One reason people tend to unlink their thoughts and feelings is that they are often more aware of what they are feeling than the thoughts that underlie these feelings. When you ask people who are feeling sad, angry, or joyous to describe the thoughts or images bouncing around in their minds at these particular moments in time… they often draw a blank. This is because thoughts and mental images are ‘fleeting things’ that dwell only in the ever-changing present of our fast-moving minds. Often these flashes of thought spring from a sound, voice, odor, word, situation, or some external stimulus that provokes a memory that brings a feeling that grabs them... but then… all they seem to know is what they feel.
Trying to capture one of these fleeting thoughts is often like catching a moving target that always seems to be one step beyond our reach. Just ask yourself: What were you thinking about a minute ago? You shouldn’t be surprised if you draw a blank since our thoughts fly by so rapidly.
These thought experiments illustrate the principle that… behind every disturbing emotional state… lurks a triggering negative thought. Therapists help people who are struggling with emotional disorders of anxiety, anger, or depression, by helping them identify the particular thought triggers that underlie their emotional responses and then help them change how they think in order to change how they feel.
The Apostle Paul is the believer’s best guide in handling their psychological (soul) life. He wrote.
“For they that are after the flesh (the external) do mind the things of the flesh; but they that are after the Spirit (mind) the things of the Spirit. 6 For to be carnally (flesh) minded is death; but to be spiritually minded is life and peace. (Romans 8:5-6)
Since the cross of Christ, the fact is that every believer is liberated from the power of the Devil; The love of God in Christ has made “all things new” for us; our past is over and forgiven. Satan’s only remaining device is “the lie,” which he often shoots into our minds… to separate us from the truth of the security we can enjoy by our union with the Lord. We triumph over the Devils flashing fiery thoughts by abiding in our union with Him.
“Now thanks be unto God, which always causeth us to triumph in (in union with) Christ, ...” (2 Cor. 2:14a)

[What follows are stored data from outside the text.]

Lemma runOverlayCalls_view (cs : list overlayCall) (ci : Cache.Store P) :
  coherent valid contents ci →
  ∃ ci', runOverlayCalls cs ci = Done ci'
         ∧ coherent valid contents ci'
         ∧ view contents ci' = foldl (λ m c, applyCall c m) (view contents ci) cs
         ∧ contents (parent ci') = contents (parent ci).
Proof.
  revert ci. induction cs as [|c cs IH]; intros ci Hcoh.
  { exists ci. by split_and!. }
  assert (∃ ci1, runOverlayCall c ci = Done ci1
                 ∧ coherent valid contents ci1
                 ∧ view contents ci1 = applyCall c (view contents ci)
                 ∧ contents (parent ci1) = contents (parent ci))
    as (ci1 & Hrun & Hcoh1 & Hv1 & Hp1).
  { destruct c as [key|key|key v|key]; cbn [runOverlayCall applyCall].
    - destruct (Get_view key ci Hcoh) as (ci1 & -> & ? & ? & ?). by exists ci1.
    - destruct (Get_view key ci Hcoh) as (ci1 & Hget & ? & ? & ?).
      exists ci1. unfold Has. rewrite Hget. by split_and!.
    - destruct (Set_view key v ci Hcoh) as (ci1 & -> & ? & ? & Hpar).
      exists ci1. by rewrite Hpar.
    - destruct (Delete_view key ci Hcoh) as (ci1 & -> & ? & ? & Hpar).
      exists ci1. by rewrite Hpar. }
  destruct (IH ci1 Hcoh1) as (ci' & Hruns & Hcoh' & Hv' & Hp').
  exists ci'. cbn [runOverlayCalls foldl]. rewrite Hrun. cbn.
  split_and!; [done|done|by rewrite Hv', Hv1|congruence].
Qed.

(** X5. Over a parent that keeps its contract, a sequence of calls on the
    overlay returns and acts on what the overlay shows as it would on a
    map: [Set] inserts, [Delete] removes, [Get] and [Has] change nothing.
    The contents of the parent stay as they were throughout. *)
Theorem overlay_calls_act_on_the_view
    (cs : list overlayCall) (ci : Cache.Store P) :
  coherent valid contents ci →
  ∃ ci', runOverlayCalls cs ci = Done ci'
         ∧ coherent valid contents ci'
         ∧ view contents ci' = foldl (λ m c, applyCall c m) (view contents ci) cs
         ∧ contents (parent ci') = contents (parent ci).
Proof. apply runOverlayCalls_view. Qed.

Lemma flushKeys_contract (c : gmap string cValue) (keys : list string) (p : P) :
  NoDup keys → valid p →
  ∃ p', flushKeys c keys p = Done p'
        ∧ valid p'
        ∧ ∀ key, contents p' !! key
                 = if decide (key ∈ keys)
                   then (if deleted (default zeroCValue (c !! key)) then None
                         else match value (default zeroCValue (c !! key)) with
                              | Some v => Some v
                              | None => contents p !! key
                              end)
                   else contents p !! key.
Proof.
  revert p. induction keys as [|k keys IH]; intros p Hnd Hvalid.
  { exists p. split_and!; [done..|]. intros key.
    rewrite decide_False; [done|]. apply not_elem_of_nil. }
  apply NoDup_cons in Hnd as [Hk Hnd]. cbn [flushKeys].
  assert (∃ p1, flushKey c k p = Done p1
                ∧ valid p1
                ∧ ∀ key, contents p1 !! key
                         = if decide (key = k)
                           then (if deleted (default zeroCValue (c !! k)) then None
                                 else match value (default zeroCValue (c !! k)) with
                                      | Some v => Some v
                                      | None => contents p !! k
                                      end)
                           else contents p !! key)
    as (p1 & -> & Hv1 & Hc1).
  { unfold flushKey.
    destruct (deleted (default zeroCValue (c !! k))); cbn.
    - destruct (law_delete _ _ laws k p Hvalid) as (p1 & Hd & ? & Hc).
      exists p1. split_and!; [done..|]. intros key. rewrite Hc.
      destruct (decide (key = k)) as [->|Hne];
        [by rewrite lookup_delete_eq|by rewrite lookup_delete_ne].
    - destruct (value (default zeroCValue (c !! k))) as [v|]; cbn.
      + destruct (law_set _ _ laws k v p Hvalid) as (p1 & Hs & ? & Hc).
        exists p1. split_and!; [done..|]. intros key. rewrite Hc.
        destruct (decide (key = k)) as [->|Hne];
          [by rewrite lookup_insert_eq|by rewrite lookup_insert_ne].
      + exists p. split_and!; [done..|]. intros key.
        by destruct (decide (key = k)) as [->|Hne]. }
  cbn. destruct (IH p1 Hnd Hv1) as (p' & Hrun & Hv' & Hc').
  exists p'. split_and!; [done..|]. intros key. rewrite Hc', Hc1.
  destruct (decide (key = k)) as [->|Hne].
  - rewrite (decide_False _ _ Hk), decide_True; [done|]. by apply elem_of_cons; left.
  - destruct (decide (key ∈ keys)) as [Hin|Hout].
    + rewrite decide_True; [done|]. by apply elem_of_cons; right.
    + rewrite decide_False; [done|]. by intros [?|?]%elem_of_cons.
Qed.

Lemma WriteVisiting_view (ci : Cache.Store P) (visited : list (string * cValue)) :
  coherent valid contents ci →
  visited ≡ₚ map_to_list (cache ci) →
  ∃ p', WriteVisiting visited ci = Done (mkStore ∅ p')
        ∧ valid p'
        ∧ contents p' = view contents ci
        ∧ coherent valid contents (mkStore ∅ p')
        ∧ view contents (mkStore ∅ p') = view contents ci.
Proof.
  intros [Hvalid Hcoh] Hperm. unfold WriteVisiting.
  assert (Hnd : NoDup (sortStrings (dirtyKeys visited))).
  { unfold sortStrings. rewrite merge_sort_Permutation, (dirtyKeys_Permutation _ _ Hperm).
    apply dirtyKeys_NoDup, NoDup_fst_map_to_list. }
  destruct (flushKeys_contract (cache ci) _ (parent ci) Hnd Hvalid)
    as (p' & -> & Hv' & Hc').
  assert (Hcontents : contents p' = view contents ci).
  { apply map_eq. intros key. rewrite Hc', view_lookup.
    assert (Hin : key ∈ sortStrings (dirtyKeys visited)
                  ↔ ∃ cv, cache ci !! key = Some cv ∧ dirty cv = true).
    { unfold sortStrings.
      rewrite merge_sort_Permutation, (dirtyKeys_Permutation _ _ Hperm).
      apply elem_of_dirtyKeys. }
    destruct (decide (key ∈ sortStrings (dirtyKeys visited))) as [Hk|Hk].
    - apply Hin in Hk as (cv & Hcv & Hd). rewrite Hcv. cbn.
      destruct (Hcoh key cv Hcv) as (_ & Hdel & Hset).
      destruct (deleted cv) eqn:Hdl.
      + by destruct (Hdel eq_refl) as [_ ->].
      + by destruct (Hset Hd eq_refl) as [v ->].
    - destruct (cache ci !! key) as [cv|] eqn:Hcv; [|done].
      destruct (dirty cv) eqn:Hd.
      + destruct Hk. apply Hin. eauto.
      + by destruct (Hcoh key cv Hcv) as ([_ ->] & _). }
  exists p'. cbn. split_and!; [done..| |].
  - split; [done|]. intros key cv. cbn. by rewrite lookup_empty.
  - rewrite <- Hcontents. apply map_eq. intros key.
    rewrite lookup_merge, lookup_empty. by destruct (contents p' !! key).
Qed.

(** X6. Over a parent that keeps its contract, [Write] returns, whatever
    the order in which the map was traversed, and the contents of the
    parent are then exactly what the overlay showed; the overlay is left
    empty, so it shows the same as before. *)
Theorem Write_moves_the_view_into_the_parent
    (ci : Cache.Store P) (visited : list (string * cValue)) :
  coherent valid contents ci →
  visited ≡ₚ map_to_list (cache ci) →
  ∃ p', WriteVisiting visited ci = Done (mkStore ∅ p')
        ∧ valid p'
        ∧ contents p' = view contents ci
        ∧ coherent valid contents (mkStore ∅ p')
        ∧ view contents (mkStore ∅ p') = view contents ci.
Proof. apply WriteVisiting_view. Qed.

(** X7. An overlay over a parent that keeps its contract keeps the
    contract itself, what it shows being its contents: overlays can be
    stacked to any depth. *)
Theorem overlay_keeps_the_contract :
  KVLaws (coherent valid contents) (view contents).
Proof.
  split.
  - intros key ci Hcoh.
    destruct (Get_view key ci Hcoh) as (ci' & Hget & ? & ? & _). by exists ci'.
  - intros key v ci Hcoh.
    destruct (Set_view key v ci Hcoh) as (ci' & Hset & ? & ? & _). by exists ci'.
  - intros key ci Hcoh.
    destruct (Delete_view key ci Hcoh) as (ci' & Hdel & ? & ? & _). by exists ci'.
Qed.

(** X8. Calls made on a fresh overlay and then written back leave the
    parent with the contents the calls describe: its contents before,
    with each [Set] inserted and each [Delete] removed in turn.  Until
    [Write] the contents of the parent are what they were. *)
Theorem calls_then_Write_apply_the_calls_to_the_parent
    (cs : list overlayCall) (p : P) :
  valid p →
  ∃ ci' p', runOverlayCalls cs (NewStore p) = Done ci'
            ∧ contents (parent ci') = contents p
            ∧ Write ci' = Done (mkStore ∅ p')
            ∧ valid p'
            ∧ contents p' = foldl (λ m c, applyCall c m) (contents p) cs.
Proof.
  intros Hvalid.
  assert (Hcoh : coherent valid contents (NewStore p)).
  { split; [done|]. intros key cv. cbn. by rewrite lookup_empty. }
  assert (Hview : view contents (NewStore p) = contents p).
  { apply map_eq. intros key. rewrite view_lookup. cbn. by rewrite lookup_empty. }
  destruct (runOverlayCalls_view cs _ Hcoh) as (ci' & Hrun & Hcoh' & Hv' & Hp').
  destruct (WriteVisiting_view ci' (map_to_list (cache ci')) Hcoh')
    as (p' & Hw & Hvp' & Hc' & _); [done|].
  exists ci', p'. split_and!; [done..|]. by rewrite Hc', Hv', Hview.
Qed.

End ContractFacts.

(** ** The cache overlay: the dirty items handed to the iterator *)

Section DirtyItemsFacts.
Import Cache.

#[local] Instance itemBefore_total (ascending : bool) : Total (itemBefore ascending).
Proof.
  intros a b. unfold itemBefore. destruct ascending.
  - apply (total String.le).
  - destruct (total String.le (string_of_bytes (Key a)) (string_of_bytes (Key b)));
      auto.
Qed.

#[local] Instance itemBefore_trans (ascending : bool) :
  Transitive (itemBefore ascending).
Proof.
  intros a b c. unfold itemBefore. destruct ascending.
  - apply (transitivity (R := String.le)).
  - intros H1 H2. by apply (transitivity (R := String.le) H2).
Qed.

Lemma elem_of_dirtyItemsVisiting (m : gmap string cValue)
    (visited : list (string * cValue)) (ascending : bool) (it : KVPair) :
  visited ≡ₚ map_to_list m →
  it ∈ dirtyItemsVisiting visited ascending
  ↔ ∃ key cv, m !! key = Some cv ∧ dirty cv = true
              ∧ it = mkKVPair (Some key) (value cv).
Proof.
  intros Hperm. unfold dirtyItemsVisiting.
  rewrite merge_sort_Permutation, Hperm, list_elem_of_fmap. split.
  - intros ([k cv] & -> & [Hd Hin]%list_elem_of_filter).
    apply elem_of_map_to_list in Hin. by exists k, cv.
  - intros (k & cv & Hm & Hd & ->). exists (k, cv). split; [done|].
    apply list_elem_of_filter. split; [done|]. by apply elem_of_map_to_list.
Qed.

Lemma dirtyItems_sorted_unique (m : gmap string cValue) (ascending : bool)
    (l1 l2 : list KVPair) :
  (∀ it, it ∈ l1 → ∃ key cv, m !! key = Some cv ∧ it = mkKVPair (Some key) (value cv)) →
  Sorted (itemBefore ascending) l1 → Sorted (itemBefore ascending) l2 →
  l1 ≡ₚ l2 → l1 = l2.
Proof.
  intros Hfrom Hs1 Hs2 Hperm.
  apply (Sorted_unique_strong (itemBefore ascending)); [|done..].
  intros x1 x2 Hx1 Hx2 H12 H21. rewrite <- Hperm in Hx2.
  destruct (Hfrom x1 Hx1) as (k1 & cv1 & Hm1 & ->).
  destruct (Hfrom x2 Hx2) as (k2 & cv2 & Hm2 & ->).
  assert (k1 = k2) as ->.
  { unfold itemBefore in H12, H21. cbn in H12, H21.
    destruct ascending; by apply (anti_symm String.le). }
  rewrite Hm1 in Hm2. by injection Hm2 as ->.
Qed.

(** X9. [dirtyItems] lists exactly the dirty entries of the overlay, each
    as its key with its value (nil for a tombstone), whatever the order
    in which the map was traversed; ascending, the keys are in strictly
    ascending byte-wise order, and descending the slice is the ascending
    one reversed. *)
Theorem dirtyItems_are_the_dirty_entries_in_key_order
    {P : Type} (ci : Cache.Store P) (visited : list (string * cValue))
    (ascending : bool) :
  visited ≡ₚ map_to_list (cache ci) →
  dirtyItemsVisiting visited ascending = dirtyItems ci ascending
  ∧ (∀ it, it ∈ dirtyItems ci ascending
           ↔ ∃ key cv, cache ci !! key = Some cv ∧ dirty cv = true
                       ∧ it = mkKVPair (Some key) (value cv))
  ∧ StronglySorted (strict String.le)
      ((λ it, string_of_bytes (Key it)) <$> dirtyItems ci true)
  ∧ dirtyItems ci false = reverse (dirtyItems ci true).
Proof.
  intros Hperm.
  assert (Hfrom : ∀ asc it, it ∈ dirtyItems ci asc →
            ∃ key cv, cache ci !! key = Some cv ∧ it = mkKVPair (Some key) (value cv)).
  { intros asc it Hit.
    apply (elem_of_dirtyItemsVisiting (cache ci)) in Hit as (k & cv & ? & _ & ?);
      [by exists k, cv|done]. }
  split_and!.
  - symmetry. apply (dirtyItems_sorted_unique (cache ci) ascending).
    + apply Hfrom.
    + apply (Sorted_merge_sort _).
    + apply (Sorted_merge_sort _).
    + unfold dirtyItems, dirtyItemsVisiting.
      by rewrite !merge_sort_Permutation, Hperm.
  - intros it. by apply elem_of_dirtyItemsVisiting.
  - apply StronglySorted_strict.
    + apply Sorted_StronglySorted; [apply _|].
      apply (Sorted_fmap _ (itemBefore true)); [done|].
      apply (Sorted_merge_sort _).
    + unfold dirtyItems, dirtyItemsVisiting.
      rewrite merge_sort_Permutation, <- list_fmap_compose.
      apply (dirtyKeys_NoDup (map_to_list (cache ci))), NoDup_fst_map_to_list.
  - apply (dirtyItems_sorted_unique (cache ci) false).
    + apply Hfrom.
    + apply (Sorted_merge_sort _).
    + apply (Sorted_reverse (itemBefore true)), (Sorted_merge_sort _).
    + unfold dirtyItems, dirtyItemsVisiting.
      by rewrite reverse_Permutation, !merge_sort_Permutation.
Qed.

Paul then instructs believers as to what we ought not to think about … and what we ought to think about.
“Above all, taking the shield of faith, wherewith ye shall be able to quench all the fiery darts of the wicked (one).” (Eph. 6:16) “For God hath not given us the spirit of fear; but of power, and of love, and of a sound mind. (2 Tim. 1:7)
“Casting down imaginations, and every high thing that exalteth itself against the knowledge of God, and bringing into captivity every thought to the obedience of Christ;” (2 Corinthians 10:5)
“Finally, brethren, whatsoever things are true, whatsoever things are honest, whatsoever things are just, whatsoever things are pure, whatsoever things are lovely, whatsoever things are of good report; if there be any virtue, and if there be any praise, think on these things.” (Philippians 4:8)
So, thoughts of thankfulness toward God for his love and grace and the security we have in union with Him fill the vacuum and produce feelings of well-being in our soul’s emotion, while the accusing, condemning fear-provoking thoughts shot into our minds by the Devil prompt feelings of fear, regret, dread, or anxiety.